* What you are asked to do *
Which lines in the listing below contain "then"? Copy each of them.

* Recorded data *
------------------------------------
(** * Module expansion engine and tilted mirror of ray-optics

    A shallow embedding of [ModuleObj] (the template expander behind
    scene modules), of the [sceneObjs] registry it instantiates from, and
    of [TiltedMirror.onRayIncident].

    Conventions of the embedding.
    - A number of the expansion engine is an exact rational or one of
      [Infinity], [-Infinity], [NaN]: rounding and the sign of zero are
      not modelled there.  What is stated of loops over ranges holds of
      the comparisons and sums the code itself makes ([<=], [+=], the
      cap test), whatever they compute, and is instantiated on numbers
      that a double holds exactly.
    - The method of the tilted mirror is written once over the
      arithmetic it uses, which is given twice: as the binary64 numbers
      of the program and as the real numbers.
    - A thrown value is kept as a term, one constructor per message
      template of the source, carrying the values interpolated in it.
    - [math.evaluate], the scene's random stream, the constructors behind
      the registry and the conversions between strings and numbers are
      not part of these sources: they are the fields of the class [Host].
    - The only loop without a syntactic bound, the [for] loop of
      [expandLoopVars], runs on fuel; a run that used all of it has no
      outcome, [None]. *)

From Stdlib Require Import Bool Ascii String List ZArith QArith Qround Lia.
From Stdlib Require Import Reals Psatz DecimalString DecimalNat.
From Stdlib Require Floats.
Import ListNotations.

Local Open Scope string_scope.
Local Open Scope list_scope.

(** ** Numbers *)

Module JsNum.

Local Open Scope Q_scope.

Inductive num : Type :=
| Fin (q : Q)
| PInf
| NInf
| NaN.

Definition zero : num := Fin 0.
Definition one : num := Fin 1.
Definition ofZ (z : Z) : num := Fin (inject_Z z).

Definition neg (x : num) : num :=
  match x with
  | Fin a => Fin (- a)
  | PInf => NInf
  | NInf => PInf
  | NaN => NaN
  end.

Definition add (x y : num) : num :=
  match x, y with
  | NaN, _ | _, NaN => NaN
  | Fin a, Fin b => Fin (a + b)
  | PInf, NInf | NInf, PInf => NaN
  | PInf, _ | _, PInf => PInf
  | NInf, _ | _, NInf => NInf
  end.

Definition sub (x y : num) : num := add x (neg y).

(** [x / y]; a finite zero divisor counts as [+0]. *)
Definition div (x y : num) : num :=
  match x, y with
  | NaN, _ | _, NaN => NaN
  | Fin a, Fin b =>
      if Qeq_bool b 0
      then match a ?= 0 with Gt => PInf | Lt => NInf | Eq => NaN end
      else Fin (a / b)
  | Fin _, _ => Fin 0
  | PInf, Fin b => if Qle_bool 0 b then PInf else NInf
  | NInf, Fin b => if Qle_bool 0 b then NInf else PInf
  | _, _ => NaN
  end.

(** [x <= y] *)
Definition le (x y : num) : bool :=
  match x, y with
  | NaN, _ | _, NaN => false
  | Fin a, Fin b => Qle_bool a b
  | NInf, _ => true
  | _, PInf => true
  | _, _ => false
  end.

(** [x < y] *)
Definition lt (x y : num) : bool :=
  match x, y with
  | NaN, _ | _, NaN => false
  | Fin a, Fin b => negb (Qle_bool b a)
  | PInf, _ => false
  | _, NInf => false
  | _, _ => true
  end.

(** [x > y] *)
Definition gt (x y : num) : bool := lt y x.

(** ToBoolean on a number: [0] and [NaN] are falsy. *)
Definition truthy (x : num) : bool :=
  match x with
  | Fin a => negb (Qeq_bool a 0)
  | NaN => false
  | _ => true
  end.

End JsNum.
Import JsNum.

(** ** Strings *)

(** [s.split(sep)] for a separator of one character. *)
Fixpoint split (sep : ascii) (s : string) : list string :=
  match s with
  | EmptyString => [EmptyString]
  | String c s' =>
      if Ascii.eqb c sep then EmptyString :: split sep s'
      else match split sep s' with
           | [] => [String c EmptyString]
           | p :: ps => String c p :: ps
           end
  end.

(** The ASCII members of JavaScript's white space and line terminators. *)
Definition isSpace (c : ascii) : bool :=
  let n := nat_of_ascii c in
  ((9 <=? n) && (n <=? 13))%nat || (n =? 32)%nat.

Fixpoint trimStart (s : string) : string :=
  match s with
  | EmptyString => EmptyString
  | String c s' => if isSpace c then trimStart s' else s
  end.

Fixpoint trimEnd (s : string) : string :=
  match s with
  | EmptyString => EmptyString
  | String c s' =>
      match trimEnd s' with
      | EmptyString => if isSpace c then EmptyString else String c EmptyString
      | t => String c t
      end
  end.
------------------------------------
* Solution for this exercise *
      then match a ?= 0 with Gt => PInf | Lt => NInf | Eq => NaN end
  | PInf, Fin b => if Qle_bool 0 b then PInf else NInf
  | NInf, Fin b => if Qle_bool 0 b then NInf else PInf
      if Ascii.eqb c sep then EmptyString :: split sep s'
  | String c s' => if isSpace c then trimStart s' else s
      | EmptyString => if isSpace c then EmptyString else String c EmptyString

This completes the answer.